MATERIAL TO PROCESS:

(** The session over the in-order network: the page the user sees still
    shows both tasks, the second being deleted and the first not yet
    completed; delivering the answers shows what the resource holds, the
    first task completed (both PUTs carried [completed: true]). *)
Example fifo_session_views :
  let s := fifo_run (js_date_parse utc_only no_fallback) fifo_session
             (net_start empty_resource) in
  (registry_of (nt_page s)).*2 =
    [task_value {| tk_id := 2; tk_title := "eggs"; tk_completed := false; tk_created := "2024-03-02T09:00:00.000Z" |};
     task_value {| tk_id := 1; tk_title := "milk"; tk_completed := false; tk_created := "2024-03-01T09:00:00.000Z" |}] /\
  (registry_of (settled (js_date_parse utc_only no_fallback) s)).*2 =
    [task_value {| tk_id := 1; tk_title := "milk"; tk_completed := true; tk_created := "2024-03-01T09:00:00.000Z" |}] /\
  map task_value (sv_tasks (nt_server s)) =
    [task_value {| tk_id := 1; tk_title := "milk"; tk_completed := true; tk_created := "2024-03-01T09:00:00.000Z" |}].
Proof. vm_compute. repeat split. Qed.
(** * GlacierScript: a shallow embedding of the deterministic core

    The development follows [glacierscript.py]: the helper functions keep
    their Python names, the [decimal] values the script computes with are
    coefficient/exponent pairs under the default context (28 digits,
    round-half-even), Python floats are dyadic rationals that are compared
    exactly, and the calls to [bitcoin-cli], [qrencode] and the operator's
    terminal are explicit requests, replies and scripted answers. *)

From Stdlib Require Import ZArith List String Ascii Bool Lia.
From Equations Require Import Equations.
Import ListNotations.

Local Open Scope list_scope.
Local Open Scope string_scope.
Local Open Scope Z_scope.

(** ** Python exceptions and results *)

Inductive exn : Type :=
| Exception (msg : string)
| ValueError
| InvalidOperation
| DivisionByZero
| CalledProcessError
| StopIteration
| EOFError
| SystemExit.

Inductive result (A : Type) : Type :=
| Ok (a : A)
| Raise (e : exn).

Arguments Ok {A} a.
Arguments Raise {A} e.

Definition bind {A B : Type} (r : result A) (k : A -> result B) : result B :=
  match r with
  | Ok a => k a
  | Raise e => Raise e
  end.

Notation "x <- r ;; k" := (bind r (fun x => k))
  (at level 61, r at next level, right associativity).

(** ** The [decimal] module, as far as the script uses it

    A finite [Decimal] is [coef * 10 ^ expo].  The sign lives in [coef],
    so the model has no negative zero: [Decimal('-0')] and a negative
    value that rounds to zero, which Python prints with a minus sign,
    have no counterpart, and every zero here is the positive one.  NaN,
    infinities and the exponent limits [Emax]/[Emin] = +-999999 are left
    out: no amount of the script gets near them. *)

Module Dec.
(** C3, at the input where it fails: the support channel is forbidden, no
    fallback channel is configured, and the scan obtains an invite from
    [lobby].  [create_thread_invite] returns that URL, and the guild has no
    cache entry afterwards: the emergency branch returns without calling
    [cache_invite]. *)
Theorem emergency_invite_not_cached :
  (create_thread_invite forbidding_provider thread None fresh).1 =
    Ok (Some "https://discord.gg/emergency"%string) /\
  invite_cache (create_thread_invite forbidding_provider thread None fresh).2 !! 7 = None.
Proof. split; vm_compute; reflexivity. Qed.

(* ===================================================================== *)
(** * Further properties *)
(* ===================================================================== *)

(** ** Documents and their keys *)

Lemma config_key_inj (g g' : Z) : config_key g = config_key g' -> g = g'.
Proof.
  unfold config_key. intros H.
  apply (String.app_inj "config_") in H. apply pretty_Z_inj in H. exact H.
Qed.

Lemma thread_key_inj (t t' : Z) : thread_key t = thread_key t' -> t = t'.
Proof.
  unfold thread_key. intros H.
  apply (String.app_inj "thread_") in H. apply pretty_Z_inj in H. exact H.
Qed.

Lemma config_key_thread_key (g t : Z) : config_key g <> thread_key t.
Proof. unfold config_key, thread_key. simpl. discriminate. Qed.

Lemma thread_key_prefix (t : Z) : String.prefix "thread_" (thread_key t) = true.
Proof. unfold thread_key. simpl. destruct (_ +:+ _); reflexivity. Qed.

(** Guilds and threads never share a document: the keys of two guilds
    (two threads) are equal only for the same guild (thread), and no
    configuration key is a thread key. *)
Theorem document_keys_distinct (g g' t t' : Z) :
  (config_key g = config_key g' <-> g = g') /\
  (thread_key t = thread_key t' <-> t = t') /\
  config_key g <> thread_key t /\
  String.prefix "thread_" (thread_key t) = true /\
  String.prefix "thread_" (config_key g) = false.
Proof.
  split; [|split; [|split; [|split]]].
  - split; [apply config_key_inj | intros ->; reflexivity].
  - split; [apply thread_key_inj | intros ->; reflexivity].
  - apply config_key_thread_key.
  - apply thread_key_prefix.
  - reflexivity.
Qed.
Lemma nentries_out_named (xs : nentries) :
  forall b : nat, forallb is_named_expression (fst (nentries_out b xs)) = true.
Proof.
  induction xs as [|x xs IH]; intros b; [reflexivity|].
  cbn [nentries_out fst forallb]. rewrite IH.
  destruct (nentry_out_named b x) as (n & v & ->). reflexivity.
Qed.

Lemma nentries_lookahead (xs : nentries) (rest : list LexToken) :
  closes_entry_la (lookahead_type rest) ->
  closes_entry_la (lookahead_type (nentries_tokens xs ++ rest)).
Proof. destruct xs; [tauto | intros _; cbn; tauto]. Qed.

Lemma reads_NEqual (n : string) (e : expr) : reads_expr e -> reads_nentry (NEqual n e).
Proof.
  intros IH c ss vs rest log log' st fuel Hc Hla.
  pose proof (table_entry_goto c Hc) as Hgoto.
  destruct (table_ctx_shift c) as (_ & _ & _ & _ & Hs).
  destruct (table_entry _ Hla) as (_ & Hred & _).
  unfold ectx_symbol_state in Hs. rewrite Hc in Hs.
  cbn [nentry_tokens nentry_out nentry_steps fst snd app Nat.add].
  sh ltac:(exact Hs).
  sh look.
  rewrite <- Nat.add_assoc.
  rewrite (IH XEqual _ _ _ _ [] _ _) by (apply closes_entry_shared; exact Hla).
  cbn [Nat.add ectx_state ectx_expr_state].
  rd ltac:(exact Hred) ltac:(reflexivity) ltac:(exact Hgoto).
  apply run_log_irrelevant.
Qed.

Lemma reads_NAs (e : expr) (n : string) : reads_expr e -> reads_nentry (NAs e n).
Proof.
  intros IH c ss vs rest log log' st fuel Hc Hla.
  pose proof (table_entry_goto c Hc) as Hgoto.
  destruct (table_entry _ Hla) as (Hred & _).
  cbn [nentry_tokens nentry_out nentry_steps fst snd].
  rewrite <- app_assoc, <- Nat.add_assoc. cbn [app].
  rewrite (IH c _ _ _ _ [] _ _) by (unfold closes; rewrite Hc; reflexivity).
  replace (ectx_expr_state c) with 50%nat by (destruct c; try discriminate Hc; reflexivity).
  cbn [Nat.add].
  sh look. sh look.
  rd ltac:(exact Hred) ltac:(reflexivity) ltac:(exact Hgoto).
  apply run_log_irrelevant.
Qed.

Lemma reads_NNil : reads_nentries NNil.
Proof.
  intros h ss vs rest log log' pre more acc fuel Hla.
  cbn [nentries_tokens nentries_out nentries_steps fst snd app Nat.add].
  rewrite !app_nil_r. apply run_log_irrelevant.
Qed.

YOUR OBJECTIVE: Nothing but a number should be given for this: how many lines in the entries above contain "shows"?

TASK ANSWER: 2